Questo contributo ha come scopo principale quello di puntare un cono di luce, deciso e abbagliante, sulla carenza della tutela preventiva e protettiva, che deve essere concreta ed urgente verso i minori e le persone poste in posizione di vulnerabilità.

Ciò va inteso senza limitazione di genere, o inclinazione sessuale, riguarda tutti, nessuno escluso.

Senza allarmismi, riguarda i genitori che ignari delle insidie di cui sono ancora intrisi gli spazi parrocchiali e di vita comunitaria vi affidano i propri figli. Spazi da non potersi realisticamente reputare protettivi e, teniamo a sottolineare, non limitabili alle responsabilità di prevenzione e contrasto imputabile alla sola chiesa cattolica.

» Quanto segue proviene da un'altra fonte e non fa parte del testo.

(* ===== verification/DbConnection.v ===== *)
(** * DbConnection: the pool and the transactions of db_connection.py

    [DatabaseConnection] (db_connection.py 19-163) is a singleton created
    at import ([db = DatabaseConnection()], line 165): its [__init__]
    builds a pool of five connections with autocommit off, which opens
    them at once and raises when the server cannot be reached.  Every
    call goes through two context managers: [get_connection] takes a
    connection from the pool and gives it back, [get_cursor] opens a
    cursor, commits when the body returns and rolls back and re-raises
    when it raises.  [execute_query] catches the error and returns
    [None]; [execute_update] and [execute_many] re-raise.

    [with_cursor] is [get_cursor] around a body that works on the state
    of the transaction: it returns the connection after the call (the
    committed state, or the state before the call after a rollback) and
    the outcome.  [Storage.execute_query] and [Storage.execute_update],
    on which every other file is built, are shown to be what these
    methods compute ([execute_update_refines]). *)
From S2P Require Import Prelude PyModel Storage.
Local Open Scope Z_scope.

(** [_initialize_pool] (lines 41-58), run by [__init__] at import. *)
Definition DatabaseConnection_init (c : conn) : result exc unit := if up c then Ok tt else Err DbError.

(** [self._pool.get_connection()] in [get_connection] (lines 60-81): a
    pooled connection is reset before use, which fails when the server
    is gone. *)
Definition pool_get_connection (c : conn) : result exc unit := if up c then Ok tt else Err DbError.

(** [get_cursor()] (lines 83-102) around [body]: [conn.commit()] after
    the body, [conn.rollback()] and [raise] when it raises. *)
Definition with_cursor {A} (c : conn) (body : database -> result exc (database * A)) : conn * result exc A :=
  match pool_get_connection c with
  | Err e => (c, Err e)
  | Ok _ =>
      match body (db c) with
      | Ok (d', a) => (mkConn d' true, Ok a)
      | Err e => (c, Err e)
      end
  end.

(** [cursor.execute(query, params)] of a statement; [rowcount] after a
    write. *)
Definition cursor_execute {A} (u : database -> option (database * A)) (d : database) : result exc (database * A) :=
  match u d with Some r => Ok r | None => Err DbError end.

(** [execute_query(query, params)] (lines 104-124): a read in the
    transaction; an error is logged and [None] returned. *)
Definition DatabaseConnection_execute_query {R} (c : conn) (q : database -> option (list R)) : option (list R) :=
  match with_cursor c (cursor_execute (fun d => (fun rows => (d, rows)) <$> q d)) with
  | (_, Ok rows) => Some rows
  | (_, Err _) => None
  end.

(** [execute_update(query, params)] (lines 126-143) *)
Definition DatabaseConnection_execute_update (c : conn) (u : database -> option (database * Z)) : conn * result exc Z :=
  with_cursor c (cursor_execute u).

(** [cursor.executemany(query, params_list)]: the statement once per
    parameter tuple, in order, [rowcount] the sum of the counts; an
    empty list runs nothing and leaves [rowcount] at -1. *)
Fixpoint executemany_go {P} (u : P -> database -> option (database * Z)) (ps : list P) (d : database) (n : Z)
    : result exc (database * Z) :=
  match ps with
  | [] => Ok (d, n)
  | p :: ps' => match u p d with Some (d', k) => executemany_go u ps' d' (n + k) | None => Err DbError end
  end.

Definition cursor_executemany {P} (u : P -> database -> option (database * Z)) (ps : list P) (d : database)
    : result exc (database * Z) :=
  match ps with [] => Ok (d, -1) | _ => executemany_go u ps d 0 end.

(** [execute_many(query, params_list)] (lines 145-163) *)
Definition DatabaseConnection_execute_many {P} (c : conn) (u : P -> database -> option (database * Z)) (ps : list P)
    : conn * result exc Z :=
  with_cursor c (cursor_executemany u ps).

(** The tables of the schema (the spec's data model; no schema file is
    in the repository). *)
Definition schema_tables : list string := ["students"; "subjects"; "lecturers"; "classes"; "enrollments"].

(** [check_table_exists(table_name)] (lines 188-198): the count of the rows of
    [information_schema.tables] for the table; [result and ...] is
    [None] when the query failed. *)
Definition check_table_exists (c : conn) (table_name : string) : option bool :=
  match DatabaseConnection_execute_query c (fun _ => Some [if bool_decide (table_name ∈ schema_tables) then 1 else 0])
  with
  | Some (count :: _) => Some (0 <? count)
  | _ => None
  end.

(** * Properties *)

Section DbConnectionProperties.

(** The connection wrappers every model is built on compute what
    db_connection.py does: [Storage.execute_update] is [execute_update]
    run in [get_cursor] (committed on success; on an error rolled back,
    the connection left as it was, and re-raised), and
    [Storage.execute_query] is [execute_query] with its errors turned
    into [None]. *)
Theorem execute_update_refines (c : conn) (u : database -> option (database * Z)) {R} (q : database -> option (list R)) :
  (execute_update c u = match DatabaseConnection_execute_update c u with
                        | (c', Ok n) => Ok (c', n)
                        | (_, Err e) => Err e
                        end /\
   forall e, (DatabaseConnection_execute_update c u).2 = Err e -> (DatabaseConnection_execute_update c u).1 = c) /\
  execute_query c q = DatabaseConnection_execute_query c q.
Proof.
  unfold execute_update, execute_query, DatabaseConnection_execute_update, DatabaseConnection_execute_query,
    with_cursor, pool_get_connection, cursor_execute.
  destruct (up c); [|done]. split; [split|].
  - by destruct (u (db c)) as [[d' n]|].
  - intros e. by destruct (u (db c)) as [[d' n]|].
  - by destruct (q (db c)).
Qed.

(** [executemany] runs the statement on each tuple in turn. *)
Lemma executemany_go_app {P} (u : P -> database -> option (database * Z)) (p : P) (ps : list P) (d : database) (n : Z) :
  executemany_go u (p :: ps) d n =
    match u p d with Some (d', k) => executemany_go u ps d' (n + k) | None => Err DbError end.
Proof. done. Qed.

(** [execute_many] is atomic: when a statement of the batch fails,
    the rollback of [get_cursor] leaves the database as it was before
    the call, even for the tuples already run; otherwise every tuple is
    applied in order, committed once, and the row count is their sum. *)
Theorem execute_many_atomic {P} (c : conn) (u : P -> database -> option (database * Z)) (ps : list P) :
  let '(c', r) := DatabaseConnection_execute_many c u ps in
  match r with
  | Err _ => c' = c
  | Ok n => up c = true /\ exists d', cursor_executemany u ps (db c) = Ok (d', n) /\ c' = mkConn d' true
  end.
Proof.
  unfold DatabaseConnection_execute_many, with_cursor, pool_get_connection.
  destruct (up c) eqn:Hup; [|done].
  destruct (cursor_executemany u ps (db c)) as [[d' n]|e]; [|done].
  split; [done|]. by exists d'.
Qed.
End DbConnectionProperties.

(** ** Example *)

(** A batch of two deletions whose second tuple names no row runs both;
    a batch whose second statement fails leaves the first undone. *)
Example execute_many_rollback :
  let c := mkConn (mkDb [] [] [] [] [] 1 1 1) true in
  let u (k : Z) (d : database) := if k =? 0 then None else Some (mkDb [] [] [] [] [] (auto_student d + k) 1 1, 1) in
  DatabaseConnection_execute_many c u [1; 2] = (mkConn (mkDb [] [] [] [] [] 4 1 1) true, Ok 2) /\
  DatabaseConnection_execute_many c u [1; 0] = (c, Err DbError) /\
  check_table_exists c "students" = Some true /\ check_table_exists c "teachers" = Some false /\
  check_table_exists (mkConn (db c) false) "students" = None.
Proof. vm_compute. split_and!; reflexivity. Qed.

Tuttavia seppur convinti che i predatori sessuali, sono tutti uguali, con o senza abito talare, occorre prendere atto che lo stato delle cose non impedisce loro né di colpire, né di ripetere il crimine.

E’ altrettanto importante evidenziare che “Spotlight on Italian survivors” così come ogni attività posta in essere dall’Associazione, trattando o rimandando ad inchieste giudiziarie, a procedimenti penali non ancora conclusi, induce a ritenere innocenti tutte le persone citate a vario titolo – consacrate e non -  seppur condannate nei primi gradi di giudizio.

Nel nostro ordinamento, infatti, la presunzione di innocenza copre l’intera vicenda processuale.